REQUIRED ACTION: Your response should be the lines from the one holding "TcpServer.v" to the last line of the data below, copied exactly and with no additions.

(Stored data entries)

(* ===== verification/_CoqProject ===== *)
-Q . S2P
Prelude.v
DataTypes.v
Calendar.v
Format.v
Protos.v
FileSystem.v
FileIO.v
StreamWriter.v
FileNames.v
StreamWriterSpec.v
Samples.v
TcpSocket.v
Kernel.v
TcpServer.v
TcpServerSpec.v
ServerLife.v
Folder.v
StorageBackend.v
Storage.v
BackendSpec.v
LogWriter.v
FileReader.v
StreamReader.v
Recording.v
StorageScanner.v
ScannerSpec.v
Discovery.v
FolderSpec.v
Recovery.v
EndToEnd.v
DaysSpec.v
RetentionSpec.v
Limits.v
StreamsCombiner.v
AscWriter.v
TcpClient.v
Codec.v
Clients.v
Services.v
Fleet.v
FleetStops.v
GetCan.v
Demos.v
Api.v
Remote.v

RESULT OF THIS TASK:
TcpServer.v
TcpServerSpec.v
ServerLife.v
Folder.v
StorageBackend.v
Storage.v
BackendSpec.v
LogWriter.v
FileReader.v
StreamReader.v
Recording.v
StorageScanner.v
ScannerSpec.v
Discovery.v
FolderSpec.v
Recovery.v
EndToEnd.v
DaysSpec.v
RetentionSpec.v
Limits.v
StreamsCombiner.v
AscWriter.v
TcpClient.v
Codec.v
Clients.v
Services.v
Fleet.v
FleetStops.v
GetCan.v
Demos.v
Api.v
Remote.v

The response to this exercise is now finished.